Start of Block

(* ===== verification/Allocators.v ===== *)
(** * Memory allocators

    The three allocators of runtime/allocators_executors.rs over a modelled
    address space: the log-based one, whose freed regions wait for collection,
    the je one, and the pool of fixed-size objects.  [MemStorageAllocatorApi]
    is the trait they implement; [LawfulAllocator] is what its clients rely
    on, and each allocator is an instance of it. *)

From Stdlib Require Import Strings.Byte.
From S2P Require Import Prelude.

Record AllocatorStats := mkStats { num_allocated_bytes : Z; num_freed_bytes : Z; num_occupied_bytes : Z }.
Record ChunkMeta := mkChunk { ck_id : Z; ck_num_allocated_bytes : Z; ck_num_freed_bytes : Z; ck_ref_count : Z }.

(** [vec![0; len]]. *)
Definition zeroed (len : Z) : bytes := replicate (Z.to_nat len) x00.
(** [dst[..data.len()].copy_from_slice(data)]. *)
Definition overwrite (data dst : bytes) : bytes := data ++ drop (length data) dst.

(** ** The interface *)

(** [CacheAllocatorApi] and [MemStorageAllocatorApi]. *)
Class MemStorageAllocatorApi (A : Type) := {
  al_allocate : Z -> A -> result Z * A;
  al_contains : Z -> A -> bool;
  al_free : Z -> Z -> A -> result unit * A;
  al_seal : Z -> A -> result unit * A;
  al_seal_with_crc : Z -> Z -> Z -> A -> result unit * A;
  al_stats : A -> AllocatorStats;
  al_capacity : A -> Z;
  al_write_region : Z -> bytes -> A -> result unit * A;
  al_read_region : Z -> A -> result bytes }.

(** What a client relies on: the live regions are a map from addresses to
    bytes that each operation changes at one address at most.  [al_ok n a]
    says that [a] is well formed and can mint [n] more addresses. *)
Class LawfulAllocator (A : Type) `{MemStorageAllocatorApi A} := {
  al_view : A -> gmap Z bytes;
  al_ok : nat -> A -> Prop;
  al_ok_weaken n a : al_ok (S n) a -> al_ok n a;
  al_read_law p a : al_read_region p a = match al_view a !! p with Some v => Ok v | None => Err NotFound end;
  al_contains_law p a : al_contains p a = bool_decide (is_Some (al_view a !! p));
  al_allocate_law n len a r a' : al_ok (S n) a -> 0 <= len -> al_allocate len a = (r, a') ->
    al_ok n a' /\ match r with
    | Ok p => al_view a !! p = None /\ al_view a' = <[p := zeroed len]> (al_view a) /\ 0 <= p <= 2 ^ 63
    | Err _ => al_view a' = al_view a
    end;
  al_write_law n p data v a : al_ok n a -> al_view a !! p = Some v -> length data = length v ->
    exists a', al_write_region p data a = (Ok tt, a') /\ al_ok n a' /\ al_view a' = <[p := data]> (al_view a);
  al_seal_law n p crc v a : al_ok n a -> al_view a !! p = Some v ->
    exists a', al_seal_with_crc p (blen v) crc a = (Ok tt, a') /\ al_ok n a' /\ al_view a' = al_view a;
  al_free_law n p len a r a' : al_ok n a -> al_free p len a = (r, a') ->
    al_ok n a' /\ match al_view a !! p with
    | Some _ => r = Ok tt /\ al_view a' = delete p (al_view a)
    | None => r = Err NotFound /\ al_view a' = al_view a
    end }.

(** ** The log-based allocator *)

Record SimpleAllocationRegion := mkRegion {
  rg_data : bytes; rg_sealed : bool; rg_crc32 : option Z; rg_len_for_crc : option Z }.

#[global] Instance SimpleAllocationRegion_eq_dec : EqDecision SimpleAllocationRegion.
Proof. solve_decision. Defined.

Record SimpleLogBasedMemoryAllocator := mkLog {
  lg_regions : gmap Z (option SimpleAllocationRegion);
  lg_freed_lens : gmap Z Z;
  lg_next_ptr : Z;
  lg_capacity : Z;
  lg_num_allocated_bytes : Z;
  lg_num_freed_bytes : Z;
  lg_gc_runs : Z }.

Section log_allocator.
Implicit Types a : SimpleLogBasedMemoryAllocator.

Definition log_with_capacity_and_base (capacity base_ptr : Z) : SimpleLogBasedMemoryAllocator :=
  mkLog ∅ ∅ (Z.max base_ptr 1) capacity 0 0 0.
Definition log_with_capacity (capacity : Z) : SimpleLogBasedMemoryAllocator := log_with_capacity_and_base capacity 1.

Definition log_set_regions (m : gmap Z (option SimpleAllocationRegion)) a : SimpleLogBasedMemoryAllocator :=
  mkLog m (lg_freed_lens a) (lg_next_ptr a) (lg_capacity a) (lg_num_allocated_bytes a) (lg_num_freed_bytes a) (lg_gc_runs a).

(** [self.regions.get(&ptr).and_then(Option::as_ref)]. *)
Definition log_region a (p : Z) : option SimpleAllocationRegion := lg_regions a !! p ≫= id.

Definition log_live_bytes a : Z :=
  map_sum (fun o => match o with Some r => blen (rg_data r) | None => 0 end) (lg_regions a).

Definition log_write (p : Z) (data : bytes) a : result unit * SimpleLogBasedMemoryAllocator :=
  match log_region a p with
  | None => (Err NotFound, a)
  | Some r =>
      if blen (rg_data r) <? blen data then (Err CapacityExceeded, a)
      else
        let r := mkRegion (overwrite data (rg_data r)) (rg_sealed r) (rg_crc32 r) (rg_len_for_crc r) in
        (Ok tt, log_set_regions (<[p := Some r]> (lg_regions a)) a)
  end.
Definition log_read (p : Z) a : result bytes := match log_region a p with Some r => Ok (rg_data r) | None => Err NotFound end.
Definition log_sealed (p : Z) a : bool := match log_region a p with Some r => rg_sealed r | None => false end.
Definition log_crc32 (p : Z) a : option Z := log_region a p ≫= rg_crc32.
Definition log_live_region_count a : Z := Z.of_nat (size (omap id (lg_regions a))).
Definition log_global_free_list_size a : Z := Z.of_nat (size (filter (fun po => po.2 = None) (lg_regions a))).

Definition log_allocate (len : Z) a : result Z * SimpleLogBasedMemoryAllocator :=
  if negb (lg_capacity a =? 0) && (lg_capacity a <? log_live_bytes a +! len) then (Err CapacityExceeded, a)
  else
    let p := lg_next_ptr a in
    (Ok p, mkLog (<[p := Some (mkRegion (zeroed len) false None None)]> (lg_regions a)) (lg_freed_lens a)
       (Z.max (lg_next_ptr a +! 1) 1) (lg_capacity a) (lg_num_allocated_bytes a +! len) (lg_num_freed_bytes a)
       (lg_gc_runs a)).
Definition log_contains (p : Z) a : bool := bool_decide (is_Some (log_region a p)).
Definition log_free (p len : Z) a : result unit * SimpleLogBasedMemoryAllocator :=
  match log_region a p with
  | None => (Err NotFound, a)
  | Some r =>
      (Ok tt, mkLog (<[p := None]> (lg_regions a)) (<[p := blen (rg_data r)]> (lg_freed_lens a)) (lg_next_ptr a)
         (lg_capacity a) (lg_num_allocated_bytes a) (lg_num_freed_bytes a +! Z.min len (blen (rg_data r))) (lg_gc_runs a))
  end.
Definition log_seal (p : Z) a : result unit * SimpleLogBasedMemoryAllocator :=
  match log_region a p with
  | None => (Err NotFound, a)
  | Some r => (Ok tt, log_set_regions (<[p := Some (mkRegion (rg_data r) true (rg_crc32 r) (rg_len_for_crc r))]> (lg_regions a)) a)
  end.
Definition log_seal_with_crc (p len crc : Z) a : result unit * SimpleLogBasedMemoryAllocator :=
  match log_region a p with
  | None => (Err NotFound, a)
  | Some r =>
      if blen (rg_data r) <? len then (Err CapacityExceeded, a)
      else (Ok tt, log_set_regions (<[p := Some (mkRegion (rg_data r) true (Some crc) (Some len))]> (lg_regions a)) a)
  end.
Definition log_stats a : AllocatorStats := mkStats (lg_num_allocated_bytes a) (lg_num_freed_bytes a) (log_live_bytes a).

End of Block

### REQUIRED WORK:
The lines to return are those in the entries above that hold "MemStorageAllocatorApi".

### ANSWER BOX:
    the je one, and the pool of fixed-size objects.  [MemStorageAllocatorApi]
(** [CacheAllocatorApi] and [MemStorageAllocatorApi]. *)
Class MemStorageAllocatorApi (A : Type) := {
Class LawfulAllocator (A : Type) `{MemStorageAllocatorApi A} := {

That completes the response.